(Records for the exercise begins)

(* ===== verification/HttpTypes.v ===== *)
(** * Data shared by the HTTP response parsers

    The parser part of [ntg_http_request_t] (src/http/ntg_http_request.h), the
    input buffer [ntg_buf_t] (src/utils/ntg_buf.h), the status and chunked
    objects, the constants of ntg_http_request.h, and the loop
    [for (p = b->pos; p < b->last; p++)] that the three parsers share, with the
    lemmas that make them resumable. *)

From S2P Require Import Prelude.

(** ** Constants (ntg_http_request.h) *)

Definition NTG_HTTP_LC_HEADER_LEN : Z := 32.
Definition NTG_HTTP_PARSE_HEADER_DONE : Z := 1.
Definition NTG_HTTP_PARSE_INVALID_HEADER : Z := 13.
Definition NTG_HTTP_VERSION_9 : Z := 9.
Definition NTG_HTTP_VERSION_11 : Z := 1001.
Definition NTG_HTTP_OK : Z := 200.
Definition NTG_HTTP_SWITCHING_PROTOCOLS : Z := 101.
Definition NTG_HTTP_NO_CONTENT : Z := 204.
Definition NTG_HTTP_NOT_MODIFIED : Z := 304.
Definition NTG_HTTP_SPECIAL_RESPONSE : Z := 300.

(** A pointer into the input buffer; [None] is [NULL]. *)
Abbreviation ptr := (option Z).

(** [ntg_http_status_t]. *)
Record ntg_http_status := HttpStatus {
  http_version : Z;
  code : Z;
  count : Z;
  status_start : ptr;
  status_end : ptr }.

Definition set_http_version (v : Z) (r : ntg_http_status) : ntg_http_status :=
  HttpStatus v (code r) (count r) (status_start r) (status_end r).
Definition set_code (v : Z) (r : ntg_http_status) : ntg_http_status :=
  HttpStatus (http_version r) v (count r) (status_start r) (status_end r).
Definition set_count (v : Z) (r : ntg_http_status) : ntg_http_status :=
  HttpStatus (http_version r) (code r) v (status_start r) (status_end r).
Definition set_status_start (v : ptr) (r : ntg_http_status) : ntg_http_status :=
  HttpStatus (http_version r) (code r) (count r) v (status_end r).
Definition set_status_end (v : ptr) (r : ntg_http_status) : ntg_http_status :=
  HttpStatus (http_version r) (code r) (count r) (status_start r) v.

(** [struct ntg_http_chunked_s]. *)
Record ntg_http_chunked := HttpChunked {
  chunk_state : Z;
  chunk_size : Z;
  chunk_length : Z }.

Definition set_chunk_state (v : Z) (r : ntg_http_chunked) : ntg_http_chunked :=
  HttpChunked v (chunk_size r) (chunk_length r).
Definition set_chunk_size (v : Z) (r : ntg_http_chunked) : ntg_http_chunked :=
  HttpChunked (chunk_state r) v (chunk_length r).
Definition set_chunk_length (v : Z) (r : ntg_http_chunked) : ntg_http_chunked :=
  HttpChunked (chunk_state r) (chunk_size r) v.

(** The fields of [struct ntg_http_request_s] used to parse the response head.
    [http_minor] and [http_major] are 16-bit fields.  The four header pointers
    are only meaningful once the parser has set them. *)
Record hparse := HParse {
  r_state : Z;
  header_hash : Z;
  lowcase_index : Z;
  lowcase_header : list Z;
  header_name_start : Z;
  header_name_end : Z;
  header_start : Z;
  header_end : Z;
  invalid_header : bool;
  http_minor : Z;
  http_major : Z }.

Definition set_r_state (v : Z) (r : hparse) : hparse :=
  HParse v (header_hash r) (lowcase_index r) (lowcase_header r) (header_name_start r)
    (header_name_end r) (header_start r) (header_end r) (invalid_header r) (http_minor r)
    (http_major r).
Definition set_header_hash (v : Z) (r : hparse) : hparse :=
  HParse (r_state r) v (lowcase_index r) (lowcase_header r) (header_name_start r)
    (header_name_end r) (header_start r) (header_end r) (invalid_header r) (http_minor r)
    (http_major r).
Definition set_lowcase_index (v : Z) (r : hparse) : hparse :=
  HParse (r_state r) (header_hash r) v (lowcase_header r) (header_name_start r)
    (header_name_end r) (header_start r) (header_end r) (invalid_header r) (http_minor r)
    (http_major r).
Definition set_lowcase_header (v : list Z) (r : hparse) : hparse :=
  HParse (r_state r) (header_hash r) (lowcase_index r) v (header_name_start r)
    (header_name_end r) (header_start r) (header_end r) (invalid_header r) (http_minor r)
    (http_major r).
Definition set_header_name_start (v : Z) (r : hparse) : hparse :=
  HParse (r_state r) (header_hash r) (lowcase_index r) (lowcase_header r) v
    (header_name_end r) (header_start r) (header_end r) (invalid_header r) (http_minor r)
    (http_major r).
Definition set_header_name_end (v : Z) (r : hparse) : hparse :=
  HParse (r_state r) (header_hash r) (lowcase_index r) (lowcase_header r)
    (header_name_start r) v (header_start r) (header_end r) (invalid_header r) (http_minor
    r) (http_major r).
Definition set_header_start (v : Z) (r : hparse) : hparse :=
  HParse (r_state r) (header_hash r) (lowcase_index r) (lowcase_header r)
    (header_name_start r) (header_name_end r) v (header_end r) (invalid_header r)
    (http_minor r) (http_major r).
Definition set_header_end (v : Z) (r : hparse) : hparse :=
  HParse (r_state r) (header_hash r) (lowcase_index r) (lowcase_header r)
    (header_name_start r) (header_name_end r) (header_start r) v (invalid_header r)
    (http_minor r) (http_major r).
Definition set_invalid_header (v : bool) (r : hparse) : hparse :=
  HParse (r_state r) (header_hash r) (lowcase_index r) (lowcase_header r)
    (header_name_start r) (header_name_end r) (header_start r) (header_end r) v
    (http_minor r) (http_major r).
Definition set_http_minor (v : Z) (r : hparse) : hparse :=
  HParse (r_state r) (header_hash r) (lowcase_index r) (lowcase_header r)
    (header_name_start r) (header_name_end r) (header_start r) (header_end r)
    (invalid_header r) v (http_major r).
Definition set_http_major (v : Z) (r : hparse) : hparse :=
  HParse (r_state r) (header_hash r) (lowcase_index r) (lowcase_header r)
    (header_name_start r) (header_name_end r) (header_start r) (header_end r)
    (invalid_header r) (http_minor r) v.

(** The memory part of [struct ntg_buf_s]; [buf_mem] is the memory from
    [buf_start] on. *)
Record ntg_buf := Buf {
  buf_pos : Z;
  buf_last : Z;
  buf_start : Z;
  buf_end : Z;
  buf_mem : bytes }.

Definition set_buf_pos (v : Z) (r : ntg_buf) : ntg_buf :=
  Buf v (buf_last r) (buf_start r) (buf_end r) (buf_mem r).
Definition set_buf_last (v : Z) (r : ntg_buf) : ntg_buf :=
  Buf (buf_pos r) v (buf_start r) (buf_end r) (buf_mem r).
Definition set_buf_start (v : Z) (r : ntg_buf) : ntg_buf :=
  Buf (buf_pos r) (buf_last r) v (buf_end r) (buf_mem r).
Definition set_buf_end (v : Z) (r : ntg_buf) : ntg_buf :=
  Buf (buf_pos r) (buf_last r) (buf_start r) v (buf_mem r).
Definition set_buf_mem (v : bytes) (r : ntg_buf) : ntg_buf :=
  Buf (buf_pos r) (buf_last r) (buf_start r) (buf_end r) v.

Definition buf_wf (b : ntg_buf) : Prop :=
  buf_start b <= buf_pos b <= buf_last b /\ buf_last b <= buf_end b /\
  buf_last b - buf_start b <= Z.of_nat (length (buf_mem b)).

#[export] Instance buf_wf_dec b : Decision (buf_wf b).
Proof. unfold buf_wf. apply _. Defined.

(** The memory from address [p] on. *)
Definition buf_from (b : ntg_buf) (p : Z) : bytes :=
  drop (Z.to_nat (p - buf_start b)) (buf_mem b).

(** The bytes to process, those of [[pos, last)]. *)
Definition buf_data (b : ntg_buf) : bytes :=
  take (Z.to_nat (buf_last b - buf_pos b)) (buf_from b (buf_pos b)).

Lemma buf_data_length b :
  buf_wf b -> Z.of_nat (length (buf_data b)) = buf_last b - buf_pos b.
Proof.
  intros (? & ? & ?). unfold buf_data, buf_from.
  rewrite length_take, length_drop. lia.
Qed.

(** Receiving the bytes of [[mid, last)] later. *)
Lemma buf_data_split b mid :
  buf_wf b -> buf_pos b <= mid <= buf_last b ->
  buf_data b = buf_data (set_buf_last mid b) ++ buf_data (set_buf_pos mid b).
Proof.
  intros (? & ? & ?) ?. unfold buf_data, buf_from, set_buf_last, set_buf_pos. cbn.
  rewrite <-(take_drop (Z.to_nat (mid - buf_pos b)) (take (Z.to_nat (buf_last b - buf_pos b)) _)).
  f_equal.
  - rewrite take_take. f_equal. lia.
  - rewrite skipn_firstn_comm, drop_drop. f_equal; [lia|]. f_equal. lia.
Qed.

Lemma buf_wf_set_last b mid :
  buf_wf b -> buf_pos b <= mid <= buf_last b -> buf_wf (set_buf_last mid b).
Proof. unfold buf_wf, set_buf_last. cbn. lia. Qed.

(** What a caller does between two calls: the rest of the data arrives. *)
Lemma buf_resume b mid :
  buf_wf b -> buf_pos b <= mid <= buf_last b ->
  let d1 := buf_data (set_buf_last mid b) in
  let d2 := buf_data (set_buf_pos mid b) in
  buf_data b = d1 ++ d2 /\ Z.of_nat (length d1) = mid - buf_pos b /\
  mid + Z.of_nat (length d2) = buf_last b /\
  set_buf_last (buf_last b)
    (set_buf_pos (buf_pos b + Z.of_nat (length d1)) (set_buf_last mid b))
  = set_buf_pos mid b.
Proof.
  intros Hwf Hmid d1 d2. pose proof (buf_data_split b mid Hwf Hmid) as Hsp.
  pose proof (buf_data_length _ (buf_wf_set_last b mid Hwf Hmid)) as Hl1.
  pose proof (buf_data_length b Hwf) as Hl. rewrite Hsp, length_app in Hl.
  fold d1 in Hl, Hl1, Hsp. fold d2 in Hl, Hsp. cbn [buf_last buf_pos set_buf_last] in Hl1.
  split_and!; [done|lia|lia|].
  unfold set_buf_pos, set_buf_last. cbn [buf_pos buf_last buf_start buf_end buf_mem].
  f_equal. lia.
Qed.

Lemma set_buf_pos_twice p q r b : p = r -> set_buf_pos p (set_buf_pos q b) = set_buf_pos r b.
Proof. by intros ->. Qed.

(** Consuming a known prefix of the data. *)
Lemma buf_data_set_pos b k w rest :
  buf_wf b -> buf_data b = w ++ rest -> Z.of_nat (length w) = k ->
  buf_data (set_buf_pos (buf_pos b + k) b) = rest /\ buf_wf (set_buf_pos (buf_pos b + k) b).
Proof.
  intros Hwf Hd Hk. pose proof (buf_data_length b Hwf) as Hl. rewrite Hd, length_app in Hl.
  destruct (buf_resume b (buf_pos b + k) Hwf ltac:(destruct Hwf; lia)) as (Hsp & Hl1 & _ & _).
  rewrite Hd in Hsp. split.
  - apply app_inj_1 in Hsp as [_ Hsp]; [done|lia].
  - destruct Hwf as (? & ? & ?). unfold buf_wf, set_buf_pos. cbn. lia.
Qed.

(** ** The parsers' loop

    One pass of the loop body at address [p] on the byte [c] either leaves a
    new state or leaves the loop ([return] or [goto]). *)
Section scan.
Context {S O : Type} (step : Z -> Z -> S -> S + O).

Fixpoint scan (p : Z) (data : bytes) (st : S) : S + O :=
  match data with
  | [] => inl st
  | c :: data =>
      match step p c st with
      | inl st => scan (p + 1) data st
      | inr o => inr o
      end
  end.

(** Scanning in two parts is scanning the whole. *)
Lemma scan_app d1 d2 p st :
  scan p (d1 ++ d2) st =
  match scan p d1 st with
  | inl st' => scan (p + Z.of_nat (length d1)) d2 st'
  | inr o => inr o
  end.
Proof.
  revert p st. induction d1 as [|c d1 IH]; intros p st; cbn [scan app length].
  - by rewrite Z.add_0_r.
  - destruct (step p c st) as [st'|o]; [|done]. rewrite IH.
    destruct (scan (p + 1) d1 st'); [|done]. f_equal. lia.
Qed.

(** An outcome is reached at some byte, from the state left by those before. *)
Lemma scan_inr data p st o :
  scan p data st = inr o ->
  exists d1 c d2 st', data = d1 ++ c :: d2 /\ scan p d1 st = inl st' /\
    step (p + Z.of_nat (length d1)) c st' = inr o.
Proof.
  revert p st. induction data as [|c data IH]; intros p st; cbn; [done|].
  destruct (step p c st) as [st'|o'] eqn:E.
  - intros (d1 & c' & d2 & st2 & -> & E1 & E2)%IH.
    exists (c :: d1), c', d2, st2. cbn. rewrite E. split_and!; try done.
    by replace (p + Z.of_nat _) with (p + 1 + Z.of_nat (length d1)) by lia.
  - intros [= ->]. exists [], c, data, st. rewrite Z.add_0_r. done.
Qed.

(** Invariants of the loop body are invariants of the loop. *)
Lemma scan_inv (I : S -> Prop) (Q : Z -> O -> Prop) :
  (forall p c st, I st ->
     match step p c st with inl st' => I st' | inr o => Q p o end) ->
  forall data p st, I st ->
    match scan p data st with
    | inl st' => I st'
    | inr o => exists p', p <= p' < p + Z.of_nat (length data) /\ Q p' o
    end.
Proof.
  intros Hstep. induction data as [|c data IH]; intros p st Hst; cbn [scan length]; [done|].
  specialize (Hstep p c st Hst). destruct (step p c st) as [st'|o].
  - specialize (IH (p + 1) st' Hstep). destruct (scan _ _ _); [done|].
    destruct IH as (p' & ? & ?). exists p'. split; [lia|done].
  - exists p. split; [lia|done].
Qed.

End scan.

(** ** Languages *)

(** [star P K]: bytes of [P], then [K]. *)
Definition star (P : Z -> bool) (K : bytes -> Prop) (w : bytes) : Prop :=
  exists u v, w = u ++ v /\ forallb P u = true /\ K v.

Lemma star_here P (K : bytes -> Prop) w : K w -> star P K w.
Proof. intros HK. by exists [], w. Qed.
Lemma star_cons P K c w : P c = true -> star P K w -> star P K (c :: w).
Proof. intros Hc (u & v & -> & Hu & Hv). exists (c :: u), v. cbn. by rewrite Hc. Qed.

(** ** Example data *)

Definition example_hparse : hparse := HParse 0 0 0 (repeat 0 32) 0 0 0 0 false 0 0.
Definition example_buf (d : bytes) : ntg_buf :=
  Buf 1000 (1000 + Z.of_nat (length d)) 1000 (1000 + Z.of_nat (length d)) d.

(Records for the exercise ends)

Brief:
For this task, write out exactly the lines of the entries above, starting at the line with "Lemma star_cons P" and ending at the line with "(** ** Example data *)", both included, and no others.

Reply:
Lemma star_cons P K c w : P c = true -> star P K w -> star P K (c :: w).
Proof. intros Hc (u & v & -> & Hu & Hv). exists (c :: u), v. cbn. by rewrite Hc. Qed.

(** ** Example data *)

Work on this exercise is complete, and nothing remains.